(* ===== verification/RulesJson.v ===== *)
(** * redact/types.go, and [ToJson] of redact/redactor.go: rules as JSON

    The documents of rules as encoding/json fills them into map[string]Rules
    and prints them.  The syntax of JSON is an argument (texts to trees); what
    the package does with the types of redact/ is modelled: pointers and slices
    that are reused, field names up to case, values of the wrong type, which are
    skipped and reported at the end, and the call of [Regexp.UnmarshalJSON],
    whose error ends the decoding at once and which panics on a pattern that
    does not compile.  The decoder instantiates the argument of [NewRedactorFromJSON]
    and [refresh] (Redact.v). *)
From stdpp Require Import base gmap strings list pretty sorting.
From Stdlib Require Import ZArith Lia Ascii String.
From S2P Require Import Prelude GoInt GoString Strconv Json Regexp Metrics.
From S2P Require Import Redact.
Local Open Scope Z_scope.
Local Open Scope go_scope.

(** A JSON text: numbers as they are written, entries in order. *)
Inductive tree :=
| TNull
| TBool (b : bool)
| TNum (lit : string)
| TStr (s : string)
| TArr (l : list tree)
| TObj (m : list (string * tree)).

(** The syntax: [text_tree] of the whole text ([json.Unmarshal]), [first_tree] of
    the first value of a stream ([Decoder.Decode]), or the text of an error; and the
    text of [UnmarshalTypeError] for a value and a Go type. *)
Class JsonText := {
  text_tree : string → tree + string;
  first_tree : string → tree + string;
  tree_text : tree → string;
  type_error : tree → string → string
}.

(** ** A decoding step

    It keeps the first error it reported; it may end the decoding with another. *)
Definition D (A : Type) : Type := M (option string) (A + string).
Definition done {A} (x : A) : D A := ret (inl x).
Definition abort {A} (err : string) : D A := ret (inr err).
Definition dbind {A B} (m : D A) (k : A → D B) : D B :=
  let! r := m in match r with inl x => k x | inr err => ret (inr err) end.
Definition saveError {A} (err : string) (x : A) : D A := fun saved =>
  Ret (inl x, Some (default err saved)).
Notation "'dec!' x ':=' m 'in' k" := (dbind m (fun x => k))
  (at level 10, x pattern, m at level 100, k at level 200) : go_scope.

(** [foldName]: ASCII letters in upper case, and the two other runes that fold to
    one (U+017F to S, U+212A to K). *)
Definition upper (c : ascii) : ascii :=
  let n := nat_of_ascii c in
  if (97 <=? n)%nat && (n <=? 122)%nat then ascii_of_nat (n - 32) else c.
Definition is_byte (n : nat) (c : ascii) : bool := (nat_of_ascii c =? n)%nat.
Fixpoint foldName (s : string) : string :=
  match s with
  | EmptyString => EmptyString
  | String c (String d s2 as s1) =>
      if is_byte 197 c && is_byte 191 d then String "S" (foldName s2)
      else
        match s2 with
        | String e s3 =>
            if is_byte 226 c && is_byte 132 d && is_byte 170 e then String "K" (foldName s3)
            else String (upper c) (foldName s1)
        | EmptyString => String (upper c) (foldName s1)
        end
  | String c s1 => String (upper c) (foldName s1)
  end.
(** The key names the field: exactly, or up to case. *)
Definition names (key field : string) : bool := String.eqb (foldName key) (foldName field).

Section Decode.
Context `{!Regexp} `{!JsonText}.

(** [Regexp.UnmarshalJSON]; null leaves the pattern empty. *)
Definition UnmarshalJSON (b : tree) : D string :=
  dec! pattern := match b with
                  | TStr s => done s
                  | TNull => done EmptyString
                  | _ => abort (type_error b "string")
                  end in
  (* regexp.MustCompile *)
  if re_compiles pattern then done pattern else throw.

|---|

_TASK INSTRUCTIONS_.
Give back exactly the lines from the one that contains "fun saved =>" to the end of the data above, both of those lines included.

_RESPONSE_.
Definition saveError {A} (err : string) (x : A) : D A := fun saved =>
  Ret (inl x, Some (default err saved)).
Notation "'dec!' x ':=' m 'in' k" := (dbind m (fun x => k))
  (at level 10, x pattern, m at level 100, k at level 200) : go_scope.

(** [foldName]: ASCII letters in upper case, and the two other runes that fold to
    one (U+017F to S, U+212A to K). *)
Definition upper (c : ascii) : ascii :=
  let n := nat_of_ascii c in
  if (97 <=? n)%nat && (n <=? 122)%nat then ascii_of_nat (n - 32) else c.
Definition is_byte (n : nat) (c : ascii) : bool := (nat_of_ascii c =? n)%nat.
Fixpoint foldName (s : string) : string :=
  match s with
  | EmptyString => EmptyString
  | String c (String d s2 as s1) =>
      if is_byte 197 c && is_byte 191 d then String "S" (foldName s2)
      else
        match s2 with
        | String e s3 =>
            if is_byte 226 c && is_byte 132 d && is_byte 170 e then String "K" (foldName s3)
            else String (upper c) (foldName s1)
        | EmptyString => String (upper c) (foldName s1)
        end
  | String c s1 => String (upper c) (foldName s1)
  end.
(** The key names the field: exactly, or up to case. *)
Definition names (key field : string) : bool := String.eqb (foldName key) (foldName field).

Section Decode.
Context `{!Regexp} `{!JsonText}.

(** [Regexp.UnmarshalJSON]; null leaves the pattern empty. *)
Definition UnmarshalJSON (b : tree) : D string :=
  dec! pattern := match b with
                  | TStr s => done s
                  | TNull => done EmptyString
                  | _ => abort (type_error b "string")
                  end in
  (* regexp.MustCompile *)
  if re_compiles pattern then done pattern else throw.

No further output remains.